About this task: The lines from the top of the data down to the line with "get_compression_scheme h = Ok s /\" should be repeated exactly, both ends included.

========================

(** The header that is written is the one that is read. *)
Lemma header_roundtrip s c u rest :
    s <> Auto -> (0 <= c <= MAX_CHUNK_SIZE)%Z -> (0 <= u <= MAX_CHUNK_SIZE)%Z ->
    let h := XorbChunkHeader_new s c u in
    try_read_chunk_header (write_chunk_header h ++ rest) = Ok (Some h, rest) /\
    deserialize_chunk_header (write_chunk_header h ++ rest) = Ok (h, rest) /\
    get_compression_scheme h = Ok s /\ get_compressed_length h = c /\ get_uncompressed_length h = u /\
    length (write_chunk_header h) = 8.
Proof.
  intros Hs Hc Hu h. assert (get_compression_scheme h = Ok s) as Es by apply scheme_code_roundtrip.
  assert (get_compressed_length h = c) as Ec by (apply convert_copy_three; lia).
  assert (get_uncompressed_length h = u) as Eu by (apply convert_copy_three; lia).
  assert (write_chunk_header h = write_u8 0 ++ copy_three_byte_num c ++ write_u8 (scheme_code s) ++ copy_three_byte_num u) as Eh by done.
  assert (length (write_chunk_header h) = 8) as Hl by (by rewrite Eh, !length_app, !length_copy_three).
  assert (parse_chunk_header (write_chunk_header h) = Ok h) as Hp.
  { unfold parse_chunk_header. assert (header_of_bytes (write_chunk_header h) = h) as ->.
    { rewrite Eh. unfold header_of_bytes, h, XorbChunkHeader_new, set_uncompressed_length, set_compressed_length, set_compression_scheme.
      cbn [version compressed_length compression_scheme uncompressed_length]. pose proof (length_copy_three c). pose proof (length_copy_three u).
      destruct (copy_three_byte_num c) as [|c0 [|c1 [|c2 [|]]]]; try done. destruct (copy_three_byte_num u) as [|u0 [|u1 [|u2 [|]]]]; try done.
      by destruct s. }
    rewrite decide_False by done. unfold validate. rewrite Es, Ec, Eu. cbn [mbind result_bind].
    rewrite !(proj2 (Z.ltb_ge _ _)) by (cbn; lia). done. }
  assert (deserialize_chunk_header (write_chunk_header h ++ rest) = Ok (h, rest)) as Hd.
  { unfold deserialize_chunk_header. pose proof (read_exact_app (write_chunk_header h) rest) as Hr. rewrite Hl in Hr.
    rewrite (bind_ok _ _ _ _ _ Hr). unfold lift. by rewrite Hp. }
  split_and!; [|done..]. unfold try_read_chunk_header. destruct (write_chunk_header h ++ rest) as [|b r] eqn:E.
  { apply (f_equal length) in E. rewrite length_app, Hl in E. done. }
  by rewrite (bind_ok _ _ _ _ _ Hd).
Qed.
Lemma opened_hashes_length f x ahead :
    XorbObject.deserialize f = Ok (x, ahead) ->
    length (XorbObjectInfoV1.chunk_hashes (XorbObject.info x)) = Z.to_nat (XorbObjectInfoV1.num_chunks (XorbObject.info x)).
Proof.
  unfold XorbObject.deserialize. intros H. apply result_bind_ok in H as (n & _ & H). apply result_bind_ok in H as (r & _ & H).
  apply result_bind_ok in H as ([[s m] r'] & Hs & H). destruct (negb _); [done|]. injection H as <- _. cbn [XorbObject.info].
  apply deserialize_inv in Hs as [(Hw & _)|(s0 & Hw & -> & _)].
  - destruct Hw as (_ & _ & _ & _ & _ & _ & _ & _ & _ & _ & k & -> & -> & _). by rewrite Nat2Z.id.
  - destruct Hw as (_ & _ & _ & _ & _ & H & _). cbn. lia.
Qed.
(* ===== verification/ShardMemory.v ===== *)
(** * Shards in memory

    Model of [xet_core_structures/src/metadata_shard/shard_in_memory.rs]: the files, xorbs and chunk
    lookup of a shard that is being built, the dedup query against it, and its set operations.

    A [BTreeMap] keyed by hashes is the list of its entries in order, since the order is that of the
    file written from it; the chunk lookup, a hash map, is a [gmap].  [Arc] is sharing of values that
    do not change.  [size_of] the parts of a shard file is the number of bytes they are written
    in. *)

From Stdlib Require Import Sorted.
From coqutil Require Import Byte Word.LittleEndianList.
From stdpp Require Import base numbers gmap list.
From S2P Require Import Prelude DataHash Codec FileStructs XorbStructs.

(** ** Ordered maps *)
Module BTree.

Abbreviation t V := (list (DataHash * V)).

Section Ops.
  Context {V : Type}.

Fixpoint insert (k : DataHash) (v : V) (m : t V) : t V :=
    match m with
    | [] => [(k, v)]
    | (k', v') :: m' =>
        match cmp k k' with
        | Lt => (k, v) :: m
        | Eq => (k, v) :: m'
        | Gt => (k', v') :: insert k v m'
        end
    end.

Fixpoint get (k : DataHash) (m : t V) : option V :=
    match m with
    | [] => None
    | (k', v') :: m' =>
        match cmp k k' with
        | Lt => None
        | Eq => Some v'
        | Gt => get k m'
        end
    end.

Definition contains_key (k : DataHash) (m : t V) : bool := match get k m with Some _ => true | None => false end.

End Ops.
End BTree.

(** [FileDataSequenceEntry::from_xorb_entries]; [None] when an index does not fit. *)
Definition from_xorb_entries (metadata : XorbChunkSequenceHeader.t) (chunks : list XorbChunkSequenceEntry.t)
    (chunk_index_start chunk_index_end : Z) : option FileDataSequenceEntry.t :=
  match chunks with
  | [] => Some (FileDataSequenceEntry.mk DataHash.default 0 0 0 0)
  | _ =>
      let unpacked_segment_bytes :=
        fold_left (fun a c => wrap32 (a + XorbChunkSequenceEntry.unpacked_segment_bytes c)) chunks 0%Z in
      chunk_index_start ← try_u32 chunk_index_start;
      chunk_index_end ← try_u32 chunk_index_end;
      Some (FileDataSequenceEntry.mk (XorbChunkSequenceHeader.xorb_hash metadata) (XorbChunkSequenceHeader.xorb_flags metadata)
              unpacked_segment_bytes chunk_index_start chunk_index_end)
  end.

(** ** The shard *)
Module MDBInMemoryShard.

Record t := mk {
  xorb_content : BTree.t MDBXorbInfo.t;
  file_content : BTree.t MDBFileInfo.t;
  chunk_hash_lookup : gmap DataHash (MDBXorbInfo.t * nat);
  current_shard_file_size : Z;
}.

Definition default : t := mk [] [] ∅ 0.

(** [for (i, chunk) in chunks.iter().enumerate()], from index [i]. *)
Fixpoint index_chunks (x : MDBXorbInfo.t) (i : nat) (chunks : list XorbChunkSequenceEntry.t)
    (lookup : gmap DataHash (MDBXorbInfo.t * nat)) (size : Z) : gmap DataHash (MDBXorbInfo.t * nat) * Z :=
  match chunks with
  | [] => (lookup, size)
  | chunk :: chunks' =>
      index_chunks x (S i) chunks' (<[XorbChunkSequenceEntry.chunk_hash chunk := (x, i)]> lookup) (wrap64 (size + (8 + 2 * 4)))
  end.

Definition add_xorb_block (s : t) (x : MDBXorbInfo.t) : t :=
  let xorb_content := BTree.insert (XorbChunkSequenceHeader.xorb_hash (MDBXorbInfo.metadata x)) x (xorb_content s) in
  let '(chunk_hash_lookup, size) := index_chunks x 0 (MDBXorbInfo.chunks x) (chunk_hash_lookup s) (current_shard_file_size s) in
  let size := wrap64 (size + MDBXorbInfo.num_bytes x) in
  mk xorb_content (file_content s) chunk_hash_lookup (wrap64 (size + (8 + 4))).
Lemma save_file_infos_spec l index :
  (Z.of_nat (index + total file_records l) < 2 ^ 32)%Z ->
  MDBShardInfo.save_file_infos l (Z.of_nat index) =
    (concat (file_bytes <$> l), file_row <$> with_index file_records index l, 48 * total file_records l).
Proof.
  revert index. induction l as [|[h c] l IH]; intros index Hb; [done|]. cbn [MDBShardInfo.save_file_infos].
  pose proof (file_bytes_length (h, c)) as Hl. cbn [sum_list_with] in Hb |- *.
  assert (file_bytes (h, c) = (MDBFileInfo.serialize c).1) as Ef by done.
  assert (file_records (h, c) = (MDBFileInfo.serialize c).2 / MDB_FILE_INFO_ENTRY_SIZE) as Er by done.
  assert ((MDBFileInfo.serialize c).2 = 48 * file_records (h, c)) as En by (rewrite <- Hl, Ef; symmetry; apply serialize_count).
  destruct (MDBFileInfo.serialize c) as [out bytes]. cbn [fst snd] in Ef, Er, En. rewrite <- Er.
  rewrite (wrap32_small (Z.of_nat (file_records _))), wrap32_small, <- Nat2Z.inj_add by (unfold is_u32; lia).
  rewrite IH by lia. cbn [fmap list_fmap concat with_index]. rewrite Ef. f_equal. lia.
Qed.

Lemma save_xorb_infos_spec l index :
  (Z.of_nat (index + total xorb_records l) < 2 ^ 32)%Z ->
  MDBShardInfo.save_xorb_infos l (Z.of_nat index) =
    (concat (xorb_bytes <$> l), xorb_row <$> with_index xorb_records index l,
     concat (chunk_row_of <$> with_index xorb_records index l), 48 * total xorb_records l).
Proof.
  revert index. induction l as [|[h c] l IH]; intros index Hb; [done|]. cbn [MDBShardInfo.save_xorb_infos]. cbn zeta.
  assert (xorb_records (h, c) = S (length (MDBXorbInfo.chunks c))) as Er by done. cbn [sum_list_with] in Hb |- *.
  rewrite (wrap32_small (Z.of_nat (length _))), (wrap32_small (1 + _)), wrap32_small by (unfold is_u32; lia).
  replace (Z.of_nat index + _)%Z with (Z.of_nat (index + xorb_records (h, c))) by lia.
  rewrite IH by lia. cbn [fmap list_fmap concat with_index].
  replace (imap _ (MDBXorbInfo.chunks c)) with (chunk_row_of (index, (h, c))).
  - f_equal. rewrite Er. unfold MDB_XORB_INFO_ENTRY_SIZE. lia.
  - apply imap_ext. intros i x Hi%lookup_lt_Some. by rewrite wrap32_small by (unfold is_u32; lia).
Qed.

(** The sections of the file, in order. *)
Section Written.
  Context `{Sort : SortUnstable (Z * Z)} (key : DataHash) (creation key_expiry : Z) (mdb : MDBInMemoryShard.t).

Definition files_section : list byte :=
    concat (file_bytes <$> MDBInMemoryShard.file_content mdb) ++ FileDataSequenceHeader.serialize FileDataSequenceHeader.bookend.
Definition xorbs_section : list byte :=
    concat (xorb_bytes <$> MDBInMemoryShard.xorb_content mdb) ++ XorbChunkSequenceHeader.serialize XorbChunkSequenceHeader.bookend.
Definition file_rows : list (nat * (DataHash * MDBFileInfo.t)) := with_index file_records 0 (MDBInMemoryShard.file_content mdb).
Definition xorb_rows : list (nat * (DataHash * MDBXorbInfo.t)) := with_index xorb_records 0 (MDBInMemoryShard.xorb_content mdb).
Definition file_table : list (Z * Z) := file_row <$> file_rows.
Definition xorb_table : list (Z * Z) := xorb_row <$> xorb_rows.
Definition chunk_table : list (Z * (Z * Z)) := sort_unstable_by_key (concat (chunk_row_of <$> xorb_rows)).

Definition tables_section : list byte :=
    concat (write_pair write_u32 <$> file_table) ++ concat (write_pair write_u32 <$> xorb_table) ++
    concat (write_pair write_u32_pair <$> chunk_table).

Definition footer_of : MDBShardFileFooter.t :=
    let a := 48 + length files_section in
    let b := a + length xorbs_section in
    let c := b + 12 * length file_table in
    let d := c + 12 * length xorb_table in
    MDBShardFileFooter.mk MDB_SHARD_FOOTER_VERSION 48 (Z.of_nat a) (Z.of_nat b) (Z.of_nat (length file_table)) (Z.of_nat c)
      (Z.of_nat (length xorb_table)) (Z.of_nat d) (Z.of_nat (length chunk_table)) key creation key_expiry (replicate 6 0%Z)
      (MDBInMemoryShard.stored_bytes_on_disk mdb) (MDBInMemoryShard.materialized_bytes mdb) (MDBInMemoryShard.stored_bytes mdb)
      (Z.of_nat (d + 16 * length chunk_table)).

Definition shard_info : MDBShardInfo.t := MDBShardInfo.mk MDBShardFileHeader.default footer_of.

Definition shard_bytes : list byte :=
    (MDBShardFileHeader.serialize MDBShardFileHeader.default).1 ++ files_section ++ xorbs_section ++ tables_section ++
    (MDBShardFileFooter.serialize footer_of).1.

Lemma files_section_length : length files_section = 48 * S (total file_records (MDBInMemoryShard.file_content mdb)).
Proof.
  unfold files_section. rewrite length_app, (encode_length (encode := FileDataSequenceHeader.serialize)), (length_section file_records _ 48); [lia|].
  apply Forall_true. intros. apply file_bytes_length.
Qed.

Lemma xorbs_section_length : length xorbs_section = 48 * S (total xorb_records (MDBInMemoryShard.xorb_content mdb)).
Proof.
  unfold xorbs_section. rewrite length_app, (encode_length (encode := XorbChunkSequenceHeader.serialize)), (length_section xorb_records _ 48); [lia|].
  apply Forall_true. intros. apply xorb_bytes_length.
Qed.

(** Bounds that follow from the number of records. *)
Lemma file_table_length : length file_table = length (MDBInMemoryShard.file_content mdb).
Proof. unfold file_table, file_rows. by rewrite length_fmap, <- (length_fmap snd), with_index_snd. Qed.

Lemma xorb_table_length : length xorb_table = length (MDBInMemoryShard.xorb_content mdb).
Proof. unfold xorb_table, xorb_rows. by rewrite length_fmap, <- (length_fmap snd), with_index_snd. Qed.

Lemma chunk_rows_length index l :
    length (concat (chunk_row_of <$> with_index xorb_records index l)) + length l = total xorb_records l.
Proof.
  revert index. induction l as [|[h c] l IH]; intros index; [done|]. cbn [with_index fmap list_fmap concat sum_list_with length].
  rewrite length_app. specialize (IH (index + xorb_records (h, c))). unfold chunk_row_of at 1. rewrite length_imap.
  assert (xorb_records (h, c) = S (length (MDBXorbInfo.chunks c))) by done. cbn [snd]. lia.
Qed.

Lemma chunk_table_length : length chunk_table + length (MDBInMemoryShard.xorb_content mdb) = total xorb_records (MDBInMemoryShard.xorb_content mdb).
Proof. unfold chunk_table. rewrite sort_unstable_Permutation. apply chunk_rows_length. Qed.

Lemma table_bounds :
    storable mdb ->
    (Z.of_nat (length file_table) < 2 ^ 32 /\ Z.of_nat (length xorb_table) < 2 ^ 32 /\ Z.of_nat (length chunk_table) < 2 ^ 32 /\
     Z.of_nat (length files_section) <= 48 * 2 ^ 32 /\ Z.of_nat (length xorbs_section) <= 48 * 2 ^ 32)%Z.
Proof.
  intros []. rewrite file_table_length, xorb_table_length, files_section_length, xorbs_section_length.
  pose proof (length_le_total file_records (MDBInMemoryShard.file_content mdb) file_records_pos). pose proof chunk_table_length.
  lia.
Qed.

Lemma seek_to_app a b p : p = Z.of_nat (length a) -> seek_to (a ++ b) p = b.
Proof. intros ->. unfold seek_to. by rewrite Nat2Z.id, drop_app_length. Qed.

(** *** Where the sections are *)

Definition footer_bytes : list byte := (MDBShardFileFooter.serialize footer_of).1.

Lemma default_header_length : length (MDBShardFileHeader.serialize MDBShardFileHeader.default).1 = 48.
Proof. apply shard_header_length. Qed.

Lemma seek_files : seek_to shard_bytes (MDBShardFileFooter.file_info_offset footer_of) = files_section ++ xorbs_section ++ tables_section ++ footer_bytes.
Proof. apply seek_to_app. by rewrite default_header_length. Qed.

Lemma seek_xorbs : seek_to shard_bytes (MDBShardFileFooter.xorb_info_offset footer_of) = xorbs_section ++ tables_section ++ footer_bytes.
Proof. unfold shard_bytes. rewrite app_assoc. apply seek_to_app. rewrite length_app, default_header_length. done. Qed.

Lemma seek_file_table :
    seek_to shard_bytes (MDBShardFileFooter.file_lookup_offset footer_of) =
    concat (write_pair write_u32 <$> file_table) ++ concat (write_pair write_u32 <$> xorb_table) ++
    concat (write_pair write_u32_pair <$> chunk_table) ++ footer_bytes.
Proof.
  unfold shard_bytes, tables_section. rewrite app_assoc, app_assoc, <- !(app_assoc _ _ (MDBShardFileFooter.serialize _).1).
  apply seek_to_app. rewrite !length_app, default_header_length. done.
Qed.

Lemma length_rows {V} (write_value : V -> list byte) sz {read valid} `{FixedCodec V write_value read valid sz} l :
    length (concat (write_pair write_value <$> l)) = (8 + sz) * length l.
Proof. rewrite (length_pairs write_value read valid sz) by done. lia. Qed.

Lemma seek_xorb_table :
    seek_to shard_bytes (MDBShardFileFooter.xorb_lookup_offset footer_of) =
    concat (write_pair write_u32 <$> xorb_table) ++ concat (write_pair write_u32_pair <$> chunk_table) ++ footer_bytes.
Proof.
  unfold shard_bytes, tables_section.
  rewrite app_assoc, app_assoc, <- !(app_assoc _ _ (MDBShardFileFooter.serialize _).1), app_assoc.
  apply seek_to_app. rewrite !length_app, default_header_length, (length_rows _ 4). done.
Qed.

========================

Response:
(** The header that is written is the one that is read. *)
Lemma header_roundtrip s c u rest :
    s <> Auto -> (0 <= c <= MAX_CHUNK_SIZE)%Z -> (0 <= u <= MAX_CHUNK_SIZE)%Z ->
    let h := XorbChunkHeader_new s c u in
    try_read_chunk_header (write_chunk_header h ++ rest) = Ok (Some h, rest) /\
    deserialize_chunk_header (write_chunk_header h ++ rest) = Ok (h, rest) /\
    get_compression_scheme h = Ok s /\ get_compressed_length h = c /\ get_uncompressed_length h = u /\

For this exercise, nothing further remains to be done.